-- Opening Marker --

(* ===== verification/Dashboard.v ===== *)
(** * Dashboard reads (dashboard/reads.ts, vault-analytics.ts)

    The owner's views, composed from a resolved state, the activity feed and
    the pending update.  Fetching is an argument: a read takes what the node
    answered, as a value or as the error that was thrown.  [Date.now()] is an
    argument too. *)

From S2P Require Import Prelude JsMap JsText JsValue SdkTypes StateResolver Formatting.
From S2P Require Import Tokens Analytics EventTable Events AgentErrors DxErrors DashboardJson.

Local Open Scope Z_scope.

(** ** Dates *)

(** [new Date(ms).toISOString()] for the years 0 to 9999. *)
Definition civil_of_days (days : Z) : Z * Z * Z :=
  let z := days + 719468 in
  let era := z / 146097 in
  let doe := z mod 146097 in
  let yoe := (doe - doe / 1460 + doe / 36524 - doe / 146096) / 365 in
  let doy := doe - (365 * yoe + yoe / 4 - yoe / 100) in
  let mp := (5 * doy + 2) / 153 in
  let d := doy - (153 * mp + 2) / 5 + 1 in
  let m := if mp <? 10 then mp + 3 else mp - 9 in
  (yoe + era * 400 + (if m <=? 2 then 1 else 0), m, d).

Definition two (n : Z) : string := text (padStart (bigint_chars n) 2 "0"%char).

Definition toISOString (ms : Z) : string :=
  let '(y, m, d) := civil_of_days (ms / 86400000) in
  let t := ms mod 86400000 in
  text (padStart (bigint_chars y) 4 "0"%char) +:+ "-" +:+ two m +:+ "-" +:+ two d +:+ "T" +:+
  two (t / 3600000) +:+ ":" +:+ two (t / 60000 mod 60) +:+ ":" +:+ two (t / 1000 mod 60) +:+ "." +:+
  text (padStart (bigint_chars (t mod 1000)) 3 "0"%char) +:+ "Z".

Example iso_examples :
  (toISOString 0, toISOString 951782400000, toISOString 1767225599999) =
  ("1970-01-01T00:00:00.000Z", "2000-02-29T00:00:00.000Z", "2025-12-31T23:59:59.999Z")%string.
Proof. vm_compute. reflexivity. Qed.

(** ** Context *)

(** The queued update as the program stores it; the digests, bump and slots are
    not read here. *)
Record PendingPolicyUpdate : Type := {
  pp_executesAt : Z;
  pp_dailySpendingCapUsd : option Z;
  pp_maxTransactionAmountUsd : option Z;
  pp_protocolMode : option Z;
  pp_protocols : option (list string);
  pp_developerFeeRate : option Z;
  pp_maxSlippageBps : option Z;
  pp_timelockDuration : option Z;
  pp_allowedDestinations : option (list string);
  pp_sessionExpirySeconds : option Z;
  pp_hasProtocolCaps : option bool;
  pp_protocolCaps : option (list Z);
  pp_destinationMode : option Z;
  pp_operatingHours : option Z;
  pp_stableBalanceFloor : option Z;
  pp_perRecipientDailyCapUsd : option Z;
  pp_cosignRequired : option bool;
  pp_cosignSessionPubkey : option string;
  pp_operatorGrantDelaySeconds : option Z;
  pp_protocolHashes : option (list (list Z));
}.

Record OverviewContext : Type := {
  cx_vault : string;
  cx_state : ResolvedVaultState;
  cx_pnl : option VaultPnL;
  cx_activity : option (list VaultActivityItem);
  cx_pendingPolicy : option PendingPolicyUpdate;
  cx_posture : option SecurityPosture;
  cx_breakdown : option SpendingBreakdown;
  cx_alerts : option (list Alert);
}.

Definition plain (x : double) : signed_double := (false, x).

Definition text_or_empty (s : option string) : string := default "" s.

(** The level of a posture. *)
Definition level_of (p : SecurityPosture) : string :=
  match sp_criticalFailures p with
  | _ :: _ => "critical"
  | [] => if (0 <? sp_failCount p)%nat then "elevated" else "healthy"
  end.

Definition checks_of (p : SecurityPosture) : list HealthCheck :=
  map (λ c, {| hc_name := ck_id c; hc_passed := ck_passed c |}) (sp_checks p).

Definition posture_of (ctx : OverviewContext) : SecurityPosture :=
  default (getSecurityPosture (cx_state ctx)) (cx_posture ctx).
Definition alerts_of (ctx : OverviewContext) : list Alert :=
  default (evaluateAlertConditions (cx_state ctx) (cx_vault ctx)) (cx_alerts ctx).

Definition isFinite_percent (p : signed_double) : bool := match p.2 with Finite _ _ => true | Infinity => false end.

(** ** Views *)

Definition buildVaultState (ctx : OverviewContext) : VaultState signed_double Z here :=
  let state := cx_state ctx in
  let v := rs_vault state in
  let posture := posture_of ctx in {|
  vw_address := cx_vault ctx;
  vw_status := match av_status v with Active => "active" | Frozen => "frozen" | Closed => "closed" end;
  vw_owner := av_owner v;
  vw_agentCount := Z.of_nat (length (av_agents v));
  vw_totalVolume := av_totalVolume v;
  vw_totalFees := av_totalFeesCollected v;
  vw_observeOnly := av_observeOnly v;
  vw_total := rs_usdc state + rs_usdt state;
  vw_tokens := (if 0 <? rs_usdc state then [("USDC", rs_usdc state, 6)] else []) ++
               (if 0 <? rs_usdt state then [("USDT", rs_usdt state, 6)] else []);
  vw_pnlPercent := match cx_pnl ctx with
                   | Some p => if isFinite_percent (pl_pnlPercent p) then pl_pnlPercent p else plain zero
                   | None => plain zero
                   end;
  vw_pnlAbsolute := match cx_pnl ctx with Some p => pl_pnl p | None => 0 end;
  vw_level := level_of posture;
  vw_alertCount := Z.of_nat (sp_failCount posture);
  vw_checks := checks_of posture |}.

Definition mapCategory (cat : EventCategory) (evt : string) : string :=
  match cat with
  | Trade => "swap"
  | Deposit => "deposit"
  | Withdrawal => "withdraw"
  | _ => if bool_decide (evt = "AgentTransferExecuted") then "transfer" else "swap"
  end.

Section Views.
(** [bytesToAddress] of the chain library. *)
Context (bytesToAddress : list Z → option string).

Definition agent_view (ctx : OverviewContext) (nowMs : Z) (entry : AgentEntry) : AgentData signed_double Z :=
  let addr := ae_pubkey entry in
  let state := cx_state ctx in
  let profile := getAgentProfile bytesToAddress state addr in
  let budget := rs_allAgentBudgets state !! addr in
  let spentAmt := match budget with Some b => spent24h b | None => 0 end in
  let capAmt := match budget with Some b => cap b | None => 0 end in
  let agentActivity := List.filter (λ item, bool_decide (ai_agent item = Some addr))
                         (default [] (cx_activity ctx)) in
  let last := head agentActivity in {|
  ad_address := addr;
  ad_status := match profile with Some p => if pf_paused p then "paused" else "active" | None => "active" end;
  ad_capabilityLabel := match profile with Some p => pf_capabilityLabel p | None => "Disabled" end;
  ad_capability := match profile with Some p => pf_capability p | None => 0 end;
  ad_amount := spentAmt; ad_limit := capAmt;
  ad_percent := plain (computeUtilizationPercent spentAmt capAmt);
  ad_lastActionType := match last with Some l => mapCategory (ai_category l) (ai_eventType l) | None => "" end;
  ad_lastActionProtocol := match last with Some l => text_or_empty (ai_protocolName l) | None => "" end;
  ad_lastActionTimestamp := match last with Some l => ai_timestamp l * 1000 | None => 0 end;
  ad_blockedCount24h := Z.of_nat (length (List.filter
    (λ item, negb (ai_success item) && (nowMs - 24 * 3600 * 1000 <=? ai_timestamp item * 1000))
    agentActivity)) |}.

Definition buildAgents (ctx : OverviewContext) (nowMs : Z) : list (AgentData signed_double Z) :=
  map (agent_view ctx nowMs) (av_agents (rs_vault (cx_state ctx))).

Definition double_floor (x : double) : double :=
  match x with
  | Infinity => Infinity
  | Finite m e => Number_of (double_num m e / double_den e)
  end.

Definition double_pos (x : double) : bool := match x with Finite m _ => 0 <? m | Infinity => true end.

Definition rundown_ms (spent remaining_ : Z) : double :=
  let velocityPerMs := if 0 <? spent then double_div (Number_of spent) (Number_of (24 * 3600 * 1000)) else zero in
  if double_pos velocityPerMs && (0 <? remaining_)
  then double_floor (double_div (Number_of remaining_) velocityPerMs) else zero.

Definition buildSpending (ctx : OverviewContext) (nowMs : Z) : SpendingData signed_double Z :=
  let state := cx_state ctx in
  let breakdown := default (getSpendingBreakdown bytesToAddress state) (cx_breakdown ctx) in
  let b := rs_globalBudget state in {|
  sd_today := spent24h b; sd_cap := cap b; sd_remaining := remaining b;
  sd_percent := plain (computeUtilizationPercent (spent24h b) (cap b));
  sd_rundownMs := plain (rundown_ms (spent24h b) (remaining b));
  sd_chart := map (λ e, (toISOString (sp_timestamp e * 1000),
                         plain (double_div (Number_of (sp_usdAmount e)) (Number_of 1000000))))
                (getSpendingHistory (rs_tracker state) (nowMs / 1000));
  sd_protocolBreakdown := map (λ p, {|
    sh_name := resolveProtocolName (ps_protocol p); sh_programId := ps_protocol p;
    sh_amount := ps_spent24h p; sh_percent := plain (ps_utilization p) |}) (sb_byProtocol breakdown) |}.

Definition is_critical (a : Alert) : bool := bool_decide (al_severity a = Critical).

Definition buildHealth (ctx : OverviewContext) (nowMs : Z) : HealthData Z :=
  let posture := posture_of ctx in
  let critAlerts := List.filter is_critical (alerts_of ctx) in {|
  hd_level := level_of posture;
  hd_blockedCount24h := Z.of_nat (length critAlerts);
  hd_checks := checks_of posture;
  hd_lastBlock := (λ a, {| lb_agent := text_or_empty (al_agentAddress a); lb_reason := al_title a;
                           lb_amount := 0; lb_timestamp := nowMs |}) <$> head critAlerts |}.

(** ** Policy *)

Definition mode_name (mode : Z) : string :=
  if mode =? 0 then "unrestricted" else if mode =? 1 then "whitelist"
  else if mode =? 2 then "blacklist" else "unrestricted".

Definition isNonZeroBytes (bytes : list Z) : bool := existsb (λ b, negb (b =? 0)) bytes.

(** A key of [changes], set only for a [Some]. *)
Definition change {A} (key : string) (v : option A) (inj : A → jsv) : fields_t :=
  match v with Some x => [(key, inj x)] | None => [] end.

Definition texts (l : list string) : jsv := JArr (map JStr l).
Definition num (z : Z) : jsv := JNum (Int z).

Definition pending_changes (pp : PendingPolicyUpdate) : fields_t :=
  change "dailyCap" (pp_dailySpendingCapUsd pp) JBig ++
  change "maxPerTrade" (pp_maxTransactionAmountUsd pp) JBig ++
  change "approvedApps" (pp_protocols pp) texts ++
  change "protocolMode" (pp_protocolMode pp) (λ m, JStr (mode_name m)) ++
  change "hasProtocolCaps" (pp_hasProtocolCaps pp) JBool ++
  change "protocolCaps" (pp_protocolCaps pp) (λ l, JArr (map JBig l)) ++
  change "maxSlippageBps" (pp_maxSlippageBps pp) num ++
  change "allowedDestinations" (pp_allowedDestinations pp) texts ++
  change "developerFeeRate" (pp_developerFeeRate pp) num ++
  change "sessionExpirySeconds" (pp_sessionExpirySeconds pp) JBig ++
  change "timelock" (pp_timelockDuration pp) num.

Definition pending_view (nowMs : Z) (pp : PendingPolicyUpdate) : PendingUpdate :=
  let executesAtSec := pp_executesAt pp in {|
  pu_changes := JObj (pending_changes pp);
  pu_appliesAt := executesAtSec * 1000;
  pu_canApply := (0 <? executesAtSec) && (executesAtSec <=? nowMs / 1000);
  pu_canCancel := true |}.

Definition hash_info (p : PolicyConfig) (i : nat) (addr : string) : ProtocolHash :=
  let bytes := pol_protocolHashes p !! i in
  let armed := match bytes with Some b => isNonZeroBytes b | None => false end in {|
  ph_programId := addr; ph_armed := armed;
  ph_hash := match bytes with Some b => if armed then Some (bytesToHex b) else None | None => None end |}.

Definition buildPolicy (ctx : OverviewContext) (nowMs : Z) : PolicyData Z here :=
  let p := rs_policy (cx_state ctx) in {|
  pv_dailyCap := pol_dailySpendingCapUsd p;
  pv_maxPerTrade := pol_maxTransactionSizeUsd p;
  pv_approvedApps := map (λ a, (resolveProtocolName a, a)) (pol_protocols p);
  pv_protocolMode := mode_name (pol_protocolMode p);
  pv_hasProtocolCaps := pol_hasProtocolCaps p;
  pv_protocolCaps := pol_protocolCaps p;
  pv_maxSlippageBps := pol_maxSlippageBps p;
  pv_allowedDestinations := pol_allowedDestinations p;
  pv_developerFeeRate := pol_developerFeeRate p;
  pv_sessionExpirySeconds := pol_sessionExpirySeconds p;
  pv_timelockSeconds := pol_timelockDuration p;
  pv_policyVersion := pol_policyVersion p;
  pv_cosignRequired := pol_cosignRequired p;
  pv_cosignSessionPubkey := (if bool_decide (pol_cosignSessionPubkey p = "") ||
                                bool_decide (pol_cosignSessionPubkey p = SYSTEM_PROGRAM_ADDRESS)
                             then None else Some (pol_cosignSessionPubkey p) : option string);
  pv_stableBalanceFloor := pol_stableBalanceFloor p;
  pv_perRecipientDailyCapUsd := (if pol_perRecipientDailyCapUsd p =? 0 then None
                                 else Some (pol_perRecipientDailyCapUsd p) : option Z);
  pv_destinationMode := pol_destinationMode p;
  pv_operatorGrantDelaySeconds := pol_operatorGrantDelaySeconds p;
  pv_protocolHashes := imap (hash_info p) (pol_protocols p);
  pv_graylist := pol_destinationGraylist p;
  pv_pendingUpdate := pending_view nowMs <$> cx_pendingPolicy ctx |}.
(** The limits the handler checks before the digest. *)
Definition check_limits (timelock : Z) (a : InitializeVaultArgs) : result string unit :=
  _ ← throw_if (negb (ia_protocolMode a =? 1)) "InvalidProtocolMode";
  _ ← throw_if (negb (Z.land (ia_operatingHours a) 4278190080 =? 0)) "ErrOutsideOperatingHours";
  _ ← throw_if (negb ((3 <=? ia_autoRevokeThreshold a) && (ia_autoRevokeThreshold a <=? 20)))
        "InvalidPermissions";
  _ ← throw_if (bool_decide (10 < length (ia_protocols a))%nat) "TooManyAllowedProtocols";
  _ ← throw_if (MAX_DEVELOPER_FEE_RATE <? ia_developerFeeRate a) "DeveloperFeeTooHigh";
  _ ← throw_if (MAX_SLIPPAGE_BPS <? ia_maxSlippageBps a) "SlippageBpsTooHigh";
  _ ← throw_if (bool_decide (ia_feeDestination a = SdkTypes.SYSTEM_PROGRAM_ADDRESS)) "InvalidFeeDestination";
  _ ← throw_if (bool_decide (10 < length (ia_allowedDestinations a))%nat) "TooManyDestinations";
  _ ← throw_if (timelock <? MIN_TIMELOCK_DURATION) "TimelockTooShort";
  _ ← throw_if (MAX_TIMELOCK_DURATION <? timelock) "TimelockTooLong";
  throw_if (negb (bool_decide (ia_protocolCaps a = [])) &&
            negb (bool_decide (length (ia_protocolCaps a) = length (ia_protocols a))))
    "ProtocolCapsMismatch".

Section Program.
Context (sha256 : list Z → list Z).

-- Closing Marker --

> [Problem requirements]: Go over the data above and copy every line that has the word "Import" in it.

> [Response area]:
From S2P Require Import Prelude JsMap JsText JsValue SdkTypes StateResolver Formatting.
From S2P Require Import Tokens Analytics EventTable Events AgentErrors DxErrors DashboardJson.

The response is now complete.